To further study the foaming mechanism of inorganic salts, the surface tension of KCl, MgCl₂, and AlCl₃ inorganic salt solutions with different concentrations was measured, and the results are shown in Figure 11.

Figure 11 with the increase in K⁺, Mg²⁺, or Al³⁺ concentration, the surface tension of the solution increases slightly. When the concentration of inorganic salt increased to 0.20 mol/L, the surface tension of the three inorganic salt solutions was 74.89 mN/m, 75.07 mN/m, and 75.28 mN/m, respectively.

It is reported that inorganic ions will migrate from the air-liquid interface toward the bulk solution, and a well-ordered polarized water shell would form as induced by the charged bulk electrolytes, giving rise to increased surface tension. According to the Collin’s law of matching water affinity, the multivalent Al³⁺ ion shows the most substantial hydration ability, followed by Mg²⁺, and K⁺ shows the weakest hydration. As a result, the foaming ability of Al³⁺ is higher than Mg²⁺ and K⁺.

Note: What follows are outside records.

(* ===== verification/VfsInv.v ===== *)
(** * Invariants of the read-only file system

    Every sequence of calls on a well-formed archive runs without a panic and
    keeps the open tables consistent. *)

From S2P Require Import Prelude Dirent Vfs VfsProofs VfsDir.

Inductive op :=
| OpOpen (path : bytes)
| OpDup (fd : Z)
| OpRead (fd buf count : Z)
| OpPread (fd buf count offset : Z)
| OpLseek (fd offset whence : Z)
| OpClose (fd : Z)
| OpIsDir (path : bytes)
| OpOpenDir (path : bytes)
| OpCloseDir (fd : Z)
| OpGetdents (fd buf count : Z).

Definition exec (data : bytes) (o : op) (st : state) (m : mem) : outcome (Z * state * mem) :=
  let keep_mem (p : Z * state) := Ret (p.1, p.2, m) in
  match o with
  | OpOpen path => obind (open st data path) keep_mem
  | OpDup fd => keep_mem (dup st fd)
  | OpRead fd buf count => read st data m fd buf count
  | OpPread fd buf count off => do! (r, m) <- pread st data m fd buf count off; Ret (r, st, m)
  | OpLseek fd off whence => keep_mem (lseek st fd off whence)
  | OpClose fd => keep_mem (close st fd)
  | OpIsDir path => do! r <- is_dir_prefix data path; Ret (if r : bool then 1 else 0, st, m)
  | OpOpenDir path => keep_mem (open_dir st path)
  | OpCloseDir fd => let '(r, st) := close_dir st fd in Ret (if r : bool then 1 else 0, st, m)
  | OpGetdents fd buf count => getdents64 st data m fd buf count
  end.

Fixpoint run (data : bytes) (ops : list op) (st : state) (m : mem) : outcome (list Z * state * mem) :=
  match ops with
  | [] => Ret ([], st, m)
  | o :: ops' =>
      do! (r, st, m) <- exec data o st m;
      do! (rs, st, m) <- run data ops' st m;
      Ret (r :: rs, st, m)
  end.

(** The descriptors of the open files, in slot order. *)
Definition open_nums (l : list (option OpenFile)) : list Z := omap (fun s => f_fd <$> s) l.

Record inv (data : bytes) (st : state) : Prop := mkInv {
  inv_files : files_ok data st;
  inv_dirs : dirs_ok st;
  inv_next : 1000 <= NEXT_VFS_FD st;
  inv_range : Forall (fun fd => 1000 <= fd < NEXT_VFS_FD st) (open_nums (OPEN_FILES st));
  inv_nodup : NoDup (open_nums (OPEN_FILES st));
  inv_slots : length (DIR_SLOTS st) = MAX_DIRS
}.

Definition op_ok (o : op) : Prop :=
  match o with
  | OpRead _ _ count => 0 <= count < 2 ^ 64
  | OpPread _ _ count off => 0 <= count < 2 ^ 64 /\ 0 <= off < 2 ^ 64
  | OpLseek _ off _ => - 2 ^ 63 <= off < 2 ^ 63
  | _ => True
  end.

(** ** Descriptor numbers under slot updates *)

Lemma open_nums_split l1 s l2 :
  open_nums (l1 ++ s :: l2) = open_nums l1 ++ match s with Some f => [f_fd f] | None => [] end ++ open_nums l2.
Proof. unfold open_nums. rewrite omap_app. cbn [omap list_omap]. by destruct s. Qed.

Lemma open_nums_same l i f f' :
  l !! i = Some (Some f) -> f_fd f' = f_fd f -> open_nums (<[i := Some f']> l) = open_nums l.
Proof.
  intros Hi Hfd. apply list_elem_of_split_length in Hi as (l1 & l2 & -> & ->).
  rewrite insert_app_r_alt, Nat.sub_diag by lia. simpl. by rewrite !open_nums_split, Hfd.
Qed.

Lemma open_nums_free l i :
  (i < length l)%nat -> open_nums (<[i := None]> l) `sublist_of` open_nums l.
Proof.
  intros [s Hi]%lookup_lt_is_Some_2. apply list_elem_of_split_length in Hi as (l1 & l2 & -> & ->).
  rewrite insert_app_r_alt, Nat.sub_diag by lia. simpl. rewrite !open_nums_split. simpl.
  apply sublist_app; [done|]. by apply sublist_inserts_l.
Qed.

Lemma open_nums_claim l i f :
  l !! i = Some None -> open_nums (<[i := Some f]> l) ≡ₚ f_fd f :: open_nums l.
Proof.
  intros Hi. apply list_elem_of_split_length in Hi as (l1 & l2 & -> & ->).
  rewrite insert_app_r_alt, Nat.sub_diag by lia. simpl. rewrite !open_nums_split. simpl.
  by rewrite Permutation_middle.
Qed.

Definition vstep_ok (data : bytes) (st st' : state) : Prop :=
  inv data st' /\ NEXT_VFS_FD st' <= NEXT_VFS_FD st + 1.

Lemma vstep_ok_refl data st : inv data st -> vstep_ok data st st.
Proof. split; [done|lia]. Qed.

(** Moving the position of an open file. *)
Lemma vstep_ok_pos data st fd i f p :
  inv data st -> find_file st fd = Some (i, f) -> 0 <= p <= f_len f ->
  vstep_ok data st (with_files st (<[i := Some (with_file_pos f p)]> (OPEN_FILES st))).
Proof.
  intros [Hf Hd Hn Hr Hnd Hs] Hff Hp. pose proof (find_file_ok _ _ _ _ _ Hf Hff) as (Ho & Hl & _).
  pose proof (find_file_lookup _ _ _ _ Hff) as (Hi & _ & _).
  assert (Hon : open_nums (<[i := Some (with_file_pos f p)]> (OPEN_FILES st)) = open_nums (OPEN_FILES st))
    by (by eapply open_nums_same).
  split; [|cbn; lia]. constructor; cbn [OPEN_FILES with_files NEXT_VFS_FD]; rewrite ?Hon; auto.
  by apply files_ok_insert.
Qed.

Lemma vstep_ok_close data st i :
  inv data st -> (i < length (OPEN_FILES st))%nat ->
  vstep_ok data st (with_files st (<[i := None]> (OPEN_FILES st))).
Proof.
  intros [Hf Hd Hn Hr Hnd Hs] Hi. pose proof (open_nums_free _ _ Hi) as Hsub.
  split; [|cbn; lia]. constructor; cbn [OPEN_FILES with_files NEXT_VFS_FD]; auto.
  - by apply files_ok_insert.
  - rewrite Forall_forall in *. eauto using elem_of_sublist.
  - by eapply sublist_NoDup.
Qed.

Lemma vstep_ok_claim data st off len pos :
  inv data st -> NEXT_VFS_FD st < 2 ^ 31 - 1 ->
  0 <= off -> off + len <= zlen data -> 0 <= pos <= len ->
  vstep_ok data st (claim st off len pos).2.
Proof.
  intros [Hf Hd Hn Hr Hnd Hs] Hlt Ho Hl Hp. unfold claim. cbn [OPEN_FILES with_next].
  rewrite i32_small, u64_small by lia.
  assert (Hr' : Forall (fun fd => 1000 <= fd < NEXT_VFS_FD st + 1) (open_nums (OPEN_FILES st))).
  { apply (Forall_impl _ _ _ Hr). intros fd Hfd. lia. }
  destruct (position slot_free (OPEN_FILES st)) as [i|] eqn:Hi.
  2: { cbn [snd]. split; [|cbn; lia]. constructor; cbn [OPEN_FILES with_next NEXT_VFS_FD]; auto. lia. }
  pose proof Hi as (s & Hsi & Hfree & _)%position_Some. destruct s as [f'|]; [done|].
  set (f := mkOpenFile _ _ _ _).
  pose proof (open_nums_claim _ i f Hsi) as Hperm.
  cbn [snd]. split; [|cbn; lia]. constructor; cbn [OPEN_FILES with_files with_next NEXT_VFS_FD]; auto.
  - apply (files_ok_insert data (with_next st _) i (Some f)); [exact Hf|].
    unfold file_ok, f. cbn. lia.
  - lia.
  - rewrite Hperm. constructor; [cbn; lia|done].
  - rewrite Hperm. constructor; [|done]. intros Hin. rewrite Forall_forall in Hr.
    specialize (Hr _ Hin). cbn in Hr. lia.
Qed.

Lemma vstep_ok_dirs data st l :
  inv data st -> dirs_ok (with_dirs st l) -> length l = length (DIR_SLOTS st) -> vstep_ok data st (with_dirs st l).
Proof. intros [Hf Hd Hn Hr Hnd Hs] Hl El. rewrite Hs in El. split; [by constructor|cbn; lia]. Qed.

(** ** Each call *)

Lemma lookup_archive es tail path :
  Forall member_ok es -> zlen (archive es tail) < 2 ^ 63 ->
  exists r, cpio_lookup (archive es tail) path = Ret r /\
    forall off len, r = Some (off, len) -> 0 <= off /\ 0 <= len /\ off + len <= zlen (archive es tail).
Proof.
  intros Hok Hlen. pose proof (archive_length es tail Hok) as Hal. unfold zlen in Hal.
  pose proof (lookup_members es [] tail path (S (length (archive es tail))) Hok eq_refl Hlen ltac:(lia)) as Hl.
  destruct (cpio_lookup_from_total (S (length (archive es tail))) (archive es tail) path 0 Hlen ltac:(lia)
              ltac:(unfold zlen; lia)) as [_ Hb].
  unfold cpio_lookup. cbn [app] in Hl. change (zlen []) with 0 in Hl.
  destruct (find_member es path).
  - destruct Hl as (off & Hl & _). rewrite Hl in *. eexists. split; [done|]. intros ? ? [= <- <-]. by apply Hb.
  - rewrite Hl. by eexists.
Qed.

Section calls.
Context (es : list member) (tail : bytes) (st : state) (m : mem).
Let data := archive es tail.
Hypothesis Hes : Forall member_ok es.
Hypothesis Hlen : zlen data < 2 ^ 63.
Hypothesis Hinv : inv data st.
Hypothesis Hn : NEXT_VFS_FD st < 2 ^ 31 - 1.

(** A call returns, and keeps the invariant. *)
Definition call_ok (o : op) : Prop :=
  exists r st' m', exec data o st m = Ret (r, st', m') /\ vstep_ok data st st'.

Lemma call_ok_same o r m' : exec data o st m = Ret (r, st, m') -> call_ok o.
Proof using Hinv. intros H. exists r, st, m'. split; [done|]. by apply vstep_ok_refl. Qed.

Lemma es_fuel : (length es < S (length data))%nat.
Proof using Hes. pose proof (archive_length es tail Hes) as H. unfold zlen, data in *. lia. Qed.

Lemma open_call path : call_ok (OpOpen path).
Proof using Hes Hlen Hinv Hn.
  destruct (lookup_archive es tail path Hes Hlen) as ([[off len]|] & Hl & Hb); fold data in Hl, Hb.
  - destruct (Hb _ _ eq_refl) as (? & ? & ?). unfold call_ok, exec, open. rewrite Hl. cbn [obind].
    do 3 eexists. split; [done|]. apply vstep_ok_claim; auto; lia.
  - apply (call_ok_same _ ENOENT m). unfold exec, open. by rewrite Hl.
Qed.

Lemma dup_call fd : call_ok (OpDup fd).
Proof using Hinv Hn.
  do 3 eexists. split; [done|]. unfold dup.
  destruct (find_file st fd) as [[i f]|] eqn:Hff; [|by apply vstep_ok_refl].
  pose proof (find_file_ok _ _ _ _ _ (inv_files _ _ Hinv) Hff) as (? & ? & ?). by apply vstep_ok_claim.
Qed.

Lemma read_call fd buf count : 0 <= count < 2 ^ 64 -> call_ok (OpRead fd buf count).
Proof using Hinv.
  intros Hc. pose proof (inv_files _ _ Hinv) as Hf. destruct (find_file st fd) as [[i f]|] eqn:Hff.
  2: { apply (call_ok_same _ EBADF m). unfold exec, read. by rewrite Hff. }
  pose proof (find_file_ok _ _ _ _ _ Hf Hff) as (? & ? & ?).
  destruct (Z.eq_dec (f_pos f) (f_len f)).
  - apply (call_ok_same _ 0 m). by apply (read_eof data st m fd buf count i f).
  - unfold call_ok, exec. rewrite (read_open data st m fd buf count i f) by (done || lia).
    do 3 eexists. split; [done|]. apply (vstep_ok_pos data st fd); auto. lia.
Qed.

Lemma pread_call fd buf count off :
  0 <= count < 2 ^ 64 -> 0 <= off < 2 ^ 64 -> call_ok (OpPread fd buf count off).
Proof using Hinv.
  intros Hc Ho. pose proof (inv_files _ _ Hinv) as Hf. pose proof (proj1 Hf) as Hlen'.
  destruct (find_file st fd) as [[i f]|] eqn:Hff.
  2: { apply (call_ok_same _ EBADF m). unfold exec, pread. by rewrite Hff. }
  pose proof (find_file_ok _ _ _ _ _ Hf Hff) as Hfo. pose proof Hfo as (? & ? & ?).
  destruct (f_len f <=? off) eqn:E; bool_to_prop.
  - apply (call_ok_same _ 0 m). unfold exec, pread. rewrite Hff.
    replace (f_len f <=? off) with true by (symmetry; apply Z.leb_le; lia). done.
  - eapply call_ok_same. unfold exec, pread. rewrite Hff.
    replace (f_len f <=? off) with false by (symmetry; apply Z.leb_gt; lia).
    rewrite (u64_small (f_len f - off)) by lia. by rewrite copy_out_file by (done || lia).
Qed.

Lemma lseek_call fd off whence : call_ok (OpLseek fd off whence).
Proof using Hinv.
  do 3 eexists. split; [done|]. unfold lseek.
  destruct (find_file st fd) as [[i f]|] eqn:Hff; [|by apply vstep_ok_refl].
  pose proof (find_file_ok _ _ _ _ _ (inv_files _ _ Hinv) Hff) as (? & ? & ?). cbv zeta.
  destruct (whence =? 0); [|destruct (whence =? 1); [|destruct (whence =? 2); [|by apply vstep_ok_refl]]];
    apply (vstep_ok_pos data st fd); auto; lia.
Qed.

Lemma close_call fd : call_ok (OpClose fd).
Proof using Hinv.
  do 3 eexists. split; [done|]. unfold close.
  destruct (find_file st fd) as [[i f]|] eqn:Hff; [|by apply vstep_ok_refl].
  apply find_file_lookup in Hff as (Hi & _ & _). apply vstep_ok_close; [done|]. by eapply lookup_lt_Some.
Qed.

Lemma is_dir_call path : call_ok (OpIsDir path).
Proof using Hes Hlen Hinv.
  destruct (127 <=? length (strip_slash path))%nat eqn:E;
    eapply call_ok_same; unfold exec, is_dir_prefix; rewrite E; [done|].
  set (prefix := if ends_with_slash _ then _ else _).
  pose proof (dir_scan_members es prefix [] tail (S (length data)) Hes eq_refl Hlen es_fuel) as Hd.
  cbn [app] in Hd. fold data in Hd. change (zlen []) with 0 in Hd. by rewrite Hd.
Qed.

Lemma open_dir_call path : call_ok (OpOpenDir path).
Proof using Hinv.
  do 3 eexists. split; [done|]. unfold open_dir.
  destruct (position _ _) as [i|] eqn:Hi; [|by apply vstep_ok_refl].
  apply vstep_ok_dirs; [done| |by apply length_insert]. apply dirs_ok_insert; [apply Hinv|by right].
Qed.

Lemma close_dir_call fd : call_ok (OpCloseDir fd).
Proof using Hinv.
  unfold call_ok, exec, close_dir. destruct (position _ _) as [i|];
    do 3 eexists; (split; [done|]); [|by apply vstep_ok_refl].
  apply vstep_ok_dirs; [done| |by apply length_insert]. apply dirs_ok_insert; [apply Hinv|by left].
Qed.

Lemma getdents_call fd buf count : call_ok (OpGetdents fd buf count).
Proof using Hes Hlen Hinv.
  unfold call_ok, exec, getdents64.
  destruct (position _ _) as [i|]; [|do 3 eexists; split; [done|by apply vstep_ok_refl]].
  destruct (DIR_SLOTS st !! i) as [s|] eqn:Hs; [|do 3 eexists; split; [done|by apply vstep_ok_refl]].
  destruct (d_done s); [do 3 eexists; split; [done|by apply vstep_ok_refl]|]. cbv zeta.
  set (prefix := if _ && _ then _ else _). unfold fill_dir_entries.
  pose proof (fill_members es prefix buf count [] tail (S (length data)) 0 [] m Hes eq_refl Hlen es_fuel) as Hfill.
  cbn [app] in Hfill. fold data in Hfill. change (zlen []) with 0 in Hfill. rewrite Hfill. cbn [obind].
  destruct (fill_names _ _ _ _ _ _ _) as [r m']. do 3 eexists. split; [done|].
  apply vstep_ok_dirs; [done| |by apply length_insert]. apply dirs_ok_insert; [apply Hinv|]. by apply (inv_dirs _ _ Hinv).
Qed.

Lemma vexec_inv o : op_ok o -> call_ok o.
Proof using Hes Hlen Hinv Hn.
  destruct o; cbn [op_ok]; intros Hok;
    auto using open_call, dup_call, read_call, lseek_call, close_call, is_dir_call, open_dir_call,
      close_dir_call, getdents_call. destruct Hok. by apply pread_call.
Qed.
End calls.

Lemma vrun_inv es tail ops : forall st m,
  let data := archive es tail in
  Forall member_ok es -> zlen data < 2 ^ 63 ->
  inv data st -> NEXT_VFS_FD st + Z.of_nat (length ops) < 2 ^ 31 -> Forall op_ok ops ->
  exists rs st' m', run data ops st m = Ret (rs, st', m') /\ inv data st'.
Proof.
  induction ops as [|o ops IH]; intros st m data Hes Hlen Hinv Hn Hok;
    subst data; simpl in Hn.
  { by exists [], st, m. }
  inversion Hok as [|? ? Ho Hok']; subst. cbn [run].
  destruct (vexec_inv es tail st m Hes Hlen Hinv ltac:(lia) o Ho) as (r & st' & m' & -> & Hst' & Hn'). cbn [obind].
  destruct (IH st' m' Hes Hlen Hst' ltac:(lia) Hok') as (rs & st'' & m'' & -> & Hst''). cbn [obind].
  by exists (r :: rs), st'', m''.
Qed.

Lemma boot_inv data : zlen data < 2 ^ 63 -> inv data boot_state.
Proof.
  intros Hlen. constructor; [split; [done|by apply Forall_replicate]|apply boot_dirs_ok|cbn; lia|constructor..].
Qed.

(** Every sequence of VFS calls from boot on a well-formed archive returns
    (no panic, no unbounded scan) and keeps the tables consistent: each open
    file's range lies in the archive and its position in the range, the file
    descriptors are distinct, and each directory descriptor matches its slot. *)
Theorem vfs_run_safe es tail ops m :
  Forall member_ok es -> zlen (archive es tail) < 2 ^ 63 ->
  Z.of_nat (length ops) < 2 ^ 31 - 1000 -> Forall op_ok ops ->
  exists rs st' m', run (archive es tail) ops boot_state m = Ret (rs, st', m') /\ inv (archive es tail) st'.
Proof.
  intros Hes Hlen Hn Hok. apply vrun_inv; auto using boot_inv. cbn. lia.
Qed.

Lemma vfs_run_safe_witness :
  exists rs st' m', run (archive demo_members [])
      [OpOpen (b "/lib/a.beam"); OpRead 1000 4096 2; OpDup 1000; OpLseek 1001 0 2; OpClose 1000;
       OpOpenDir (b "/lib"); OpGetdents 900 4096 512] boot_state (fun _ => 0) = Ret (rs, st', m') /\
    inv (archive demo_members []) st'.
Proof.
  apply (vfs_run_safe demo_members []); [exact demo_members_ok|vm_compute; reflexivity..|].
  repeat constructor; vm_compute; congruence.
Defined.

Due to the different migration speeds of electrolytes at the liquid-gas interface, a cumulative charge excess of certain ions is generated, leading to a net charge at the air-water interface. The increased net charge at the bubble surface would enhance the electrical repulsion between bubbles, thus preventing the bubble coalescence. The huge gap in migration speed of the positive and negative ions contributes to more significant repulsion and, thereby, more stable bubbles. It is suggested that the migration rate of different ions in solution follows the order of Cl⁻ > K⁺ > Mg²⁺ > Al³⁺; therefore, the largest migration discrepancy between Al³⁺ and Cl^– renders AlCl₃ more efficient in enhancing the foam stability, compared to the less diversified KCl.

4. Conclusions

The effect of three different inorganic salts: KCl, MgCl₂, and AlCl₃, on the flotation of graphite was investigated in this study. Contact angle, zeta potential, and surface tension were measured to understand the specific cation effects on the properties of both solid graphite surface and the flotation foam. Some conclusions can be drawn as follows:

The activation of KCl on graphite flotation is less sensitive to the pulp pH, while the flotation of graphite in the presence of MgCl₂ and AlCl₃ is strongly pH-dependent. While MgCl₂ promotes graphite flotation at acidic and weak alkaline conditions, it completely depresses the flotation at a pH higher than 12. In contrast, AlCl₃ severely inhibits graphite flotation at pH around 5–6.

The addition of KCl and MgCl₂ at neutral pH conditions can significantly improve the hydrophobicity of graphite surface and enhance the foaming ability and stability; therefore, it is of great significance for enhanced graphite flotation.